What needs to be done:
Below are some records. How many of their lines contain the string "outcome"? Answer with the number alone.

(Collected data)
(** * macdivert: the diversion session, its packet queue and the Packet value

    A shallow embedding of [src/macdivert/macdivert.py] (Python 2): the
    [Packet] class, the capture callback registered by
    [DivertHandle.__init__], and the [DivertHandle] methods [closed],
    [close], [__del__], [read], [write], [set_filter], [open] and
    [ipfw_compile_rule].

    The session object is mutable and its methods may raise, so methods
    are computations in a state-and-exception monad over the record of
    the instance attributes.  The native library ([self._lib]), the
    constants of [enum.Defaults] and the accessors of [models.IpHeader]
    are not part of the file; they are interfaces here (type classes),
    and every statement holds for all of their implementations. *)

From Stdlib Require Import ZArith List String Ascii Bool Lia.
From Stdlib Require Import Init.Byte.
Import ListNotations.
Local Open Scope string_scope.
Local Open Scope list_scope.
Local Open Scope Z_scope.

(** ** Python values *)

(** Modelled from the spec: [models.ProcInfo] is imported by the source
    but not defined in it; the callback reads its [pid] and [epid]
    fields only (`processInfo: optional{pid: int32, epid: int32}`). *)
Record ProcInfo := { pid : Z; epid : Z }.

(** The values the four item-accessible attributes of a [Packet] hold.
    Python 2 [str] is a byte string. *)
Inductive pyval :=
| PNone
| PInt (z : Z)
| PStr (s : list byte)
| PProc (p : ProcInfo).

(** Python truth value, as consulted by [not x]: [None], [0] and the
    empty string are false; a ctypes structure has neither
    [__nonzero__] nor [__len__] and is true. *)
Definition truthy (v : pyval) : bool :=
  match v with
  | PNone => false
  | PInt z => negb (z =? 0)
  | PStr s => match s with [] => false | _ :: _ => true end
  | PProc _ => true
  end.

(** Exceptions raised by the code, with their message. [Empty] and
    [ValueError] come from [Queue.Queue.get]. *)
Inductive exn :=
| RuntimeError (msg : string)
| KeyError (msg : string)
| ValueError (msg : string)
| Empty.

(** ** class Packet *)

Record Packet := {
  proc : pyval;
  ip_data : pyval;
  sockaddr : pyval;
  valid : bool;
  flag : pyval
}.

Definition set_proc (p : Packet) (v : pyval) : Packet :=
  {| proc := v; ip_data := ip_data p; sockaddr := sockaddr p;
     valid := valid p; flag := flag p |}.
Definition set_ip_data (p : Packet) (v : pyval) : Packet :=
  {| proc := proc p; ip_data := v; sockaddr := sockaddr p;
     valid := valid p; flag := flag p |}.
Definition set_sockaddr (p : Packet) (v : pyval) : Packet :=
  {| proc := proc p; ip_data := ip_data p; sockaddr := v;
     valid := valid p; flag := flag p |}.
Definition set_valid (p : Packet) (b : bool) : Packet :=
  {| proc := proc p; ip_data := ip_data p; sockaddr := sockaddr p;
     valid := b; flag := flag p |}.
Definition set_flag (p : Packet) (v : pyval) : Packet :=
  {| proc := proc p; ip_data := ip_data p; sockaddr := sockaddr p;
     valid := valid p; flag := v |}.

Module Packet.

(** [Packet.__init__] *)
Definition __init__ : Packet :=
  {| proc := PNone; ip_data := PNone; sockaddr := PNone;
     valid := false; flag := PInt 0 |}.

(** [Packet.__setitem__]: the updated packet, or the [KeyError]. *)
Definition __setitem__ (self : Packet) (key : string) (value : pyval)
  : exn + Packet :=
  if String.eqb key "proc" then inr (set_proc self value)
  else if String.eqb key "ip_data" then inr (set_ip_data self value)
  else if String.eqb key "sockaddr" then inr (set_sockaddr self value)
  else if String.eqb key "flag" then inr (set_flag self value)
  else inl (KeyError ("No suck key: " ++ key)%string).

(** [Packet.__getitem__] *)
Definition __getitem__ (self : Packet) (item : string) : pyval :=
  if String.eqb item "proc" then proc self
  else if String.eqb item "ip_data" then ip_data self
  else if String.eqb item "sockaddr" then sockaddr self
  else if String.eqb item "flag" then flag self
  else PNone.

(** The keys [__setitem__] accepts. *)
Definition known_keys : list string :=
  ["proc"; "ip_data"; "sockaddr"; "flag"].

End Packet.

(** ** The session state and the engine boundary *)

(** A [threading.Thread]; [isAlive] is whether the engine's blocking loop
    is still running in it. *)
Record Thread := { isAlive : bool }.

(** Observable actions, in the order they happen: calls into the native
    library, queue insertions and thread operations. *)
Inductive event :=
| Call_divert_create (port flags : Z)
| Call_divert_set_callback
| Call_divert_activate
| Call_divert_update_ipfw (filter_str : list byte)
| Call_divert_loop_stop
| Call_divert_reinject (data : pyval) (len : Z) (addr : pyval)
| Call_divert_close
| Call_ipfw_compile_rule (port : Z) (rule_str : list byte)
| Queue_put_ev (p : Packet)
| Thread_start (count : Z)
| Thread_join.

(** A [POINTER(c_char)] argument of the callback: the byte found at each
    offset from the address. Slicing a ctypes pointer reads exactly the
    requested offsets. *)
Definition pointer := nat -> byte.

Definition slice (p : pointer) (stop : Z) : list byte :=
  map p (seq 0 (Z.to_nat stop)).

(** [enum.Defaults]: sizes of the buffers exchanged with the engine. *)
Class Defaults := {
  SOCKET_ADDR_SIZE : nat;
  DIVERT_ERRBUF_SIZE : nat;
  IPFW_RULE_SIZE : nat
}.

(** [models.IpHeader]: the two accessors the callback uses, applied to
    the header found at the packet pointer. *)
Class IpHeader := {
  get_header_length : pointer -> Z;
  get_total_length : pointer -> Z
}.

Module Lib.

(** The loaded native library, [self._lib]. Every reply may depend on
    the calls made so far. [ipfw_compile_rule] replies with its status
    and the bytes it wrote to the rule buffer and to the diagnostic
    buffer; [errmsg] is [self._handle[0].errmsg]. *)
Class t := {
  divert_activate : list event -> Z;
  divert_update_ipfw : list event -> list byte -> Z;
  divert_reinject : list event -> pyval -> Z -> pyval -> Z;
  divert_close : list event -> Z;
  ipfw_compile_rule :
    list event -> Z -> list byte -> Z * list byte * list byte;
  errmsg : list event -> string
}.

End Lib.

(** The instance attributes of a [DivertHandle]. [packet_queue] is the
    unbounded [Queue.Queue], oldest item first; [trace] records the
    events so far, oldest first. *)
Record DivertHandle := {
  _port : Z;
  _count : Z;
  _filter : list byte;
  _flags : Z;
  packet_queue : list Packet;
  num_queued : Z;
  thread : option Thread;
  _cleaned : bool;
  trace : list event
}.

Definition with_packet_queue (q : list Packet) (h : DivertHandle) :=
  {| _port := _port h; _count := _count h; _filter := _filter h;
     _flags := _flags h; packet_queue := q; num_queued := num_queued h;
     thread := thread h; _cleaned := _cleaned h; trace := trace h |}.
Definition with_num_queued (n : Z) (h : DivertHandle) :=
  {| _port := _port h; _count := _count h; _filter := _filter h;
     _flags := _flags h; packet_queue := packet_queue h; num_queued := n;
     thread := thread h; _cleaned := _cleaned h; trace := trace h |}.
Definition with_thread (t : option Thread) (h : DivertHandle) :=
  {| _port := _port h; _count := _count h; _filter := _filter h;
     _flags := _flags h; packet_queue := packet_queue h;
     num_queued := num_queued h;
     thread := t; _cleaned := _cleaned h; trace := trace h |}.
Definition with_cleaned (b : bool) (h : DivertHandle) :=
  {| _port := _port h; _count := _count h; _filter := _filter h;
     _flags := _flags h; packet_queue := packet_queue h;
     num_queued := num_queued h;
     thread := thread h; _cleaned := b; trace := trace h |}.
Definition with_trace (tr : list event) (h : DivertHandle) :=
  {| _port := _port h; _count := _count h; _filter := _filter h;
     _flags := _flags h; packet_queue := packet_queue h;
     num_queued := num_queued h;
     thread := thread h; _cleaned := _cleaned h; trace := tr |}.

(** ** The method monad *)

(** How a call ends: it returns, it raises, or (in a run where no other
    thread acts) it waits forever on the empty queue. *)
Inductive outcome (A : Type) :=
| Return (a : A)
| Raise (e : exn)
| Blocked.
Arguments Return {A} a.
Arguments Raise {A} e.
Arguments Blocked {A}.

(** A method: from the attributes before the call to its outcome and the
    attributes after it. Attribute updates made before a [raise] stay. *)
Definition M (A : Type) := DivertHandle -> outcome A * DivertHandle.

Definition ret {A} (a : A) : M A := fun self => (Return a, self).
Definition raise {A} (e : exn) : M A := fun self => (Raise e, self).
Definition bind {A B} (c : M A) (k : A -> M B) : M B :=
  fun self =>
    match c self with
    | (Return a, self') => k a self'
    | (Raise e, self') => (Raise e, self')
    | (Blocked, self') => (Blocked, self')
    end.
Definition attr {A} (f : DivertHandle -> A) : M A :=
  fun self => (Return (f self), self).
Definition assign (f : DivertHandle -> DivertHandle) : M unit :=
  fun self => (Return tt, f self).
Definition emit (e : event) : M unit :=
  assign (fun self => with_trace (trace self ++ [e]) self).

Notation "x <- c1 ;; c2" := (bind c1 (fun x => c2))
  (at level 61, c1 at next level, right associativity).
Notation "c1 ;; c2" := (bind c1 (fun _ => c2))
  (at level 61, right associativity).

(** [for i in range(n): body] *)
Fixpoint for_times (n : nat) (body : M unit) : M unit :=
  match n with
  | O => ret tt
  | S n' => body ;; for_times n' body
  end.
Definition for_range (n : Z) (body : M unit) : M unit :=
  for_times (Z.to_nat n) body.

(** ** Queue.Queue *)

(** [Queue.put] on an unbounded queue: append on the right. *)
Definition Queue_put (p : Packet) : M unit :=
  emit (Queue_put_ev p) ;;
  assign (fun self => with_packet_queue (packet_queue self ++ [p]) self).

(** [Queue.get(block, timeout)]: the wait that its arguments ask for,
    then [_get], which pops the oldest item. With no other thread acting,
    waiting on an empty queue never ends without a timeout and ends in
    [Empty] with one; so the queue is not empty when [_get] is reached,
    and the [[]] case of the last match is never taken. *)
Definition Queue_get (block : bool) (timeout : option Z) : M Packet :=
  q <- attr packet_queue ;;
  (if negb block then
     match q with [] => raise Empty | _ :: _ => ret tt end
   else
     match timeout with
     | None => match q with [] => (fun self => (Blocked, self))
                          | _ :: _ => ret tt end
     | Some t =>
         if t <? 0 then
           raise (ValueError "'timeout' must be a non-negative number")
         else match q with [] => raise Empty | _ :: _ => ret tt end
     end) ;;
  match q with
  | [] => raise Empty
  | item :: rest => assign (with_packet_queue rest) ;; ret item
  end.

Written solution:
3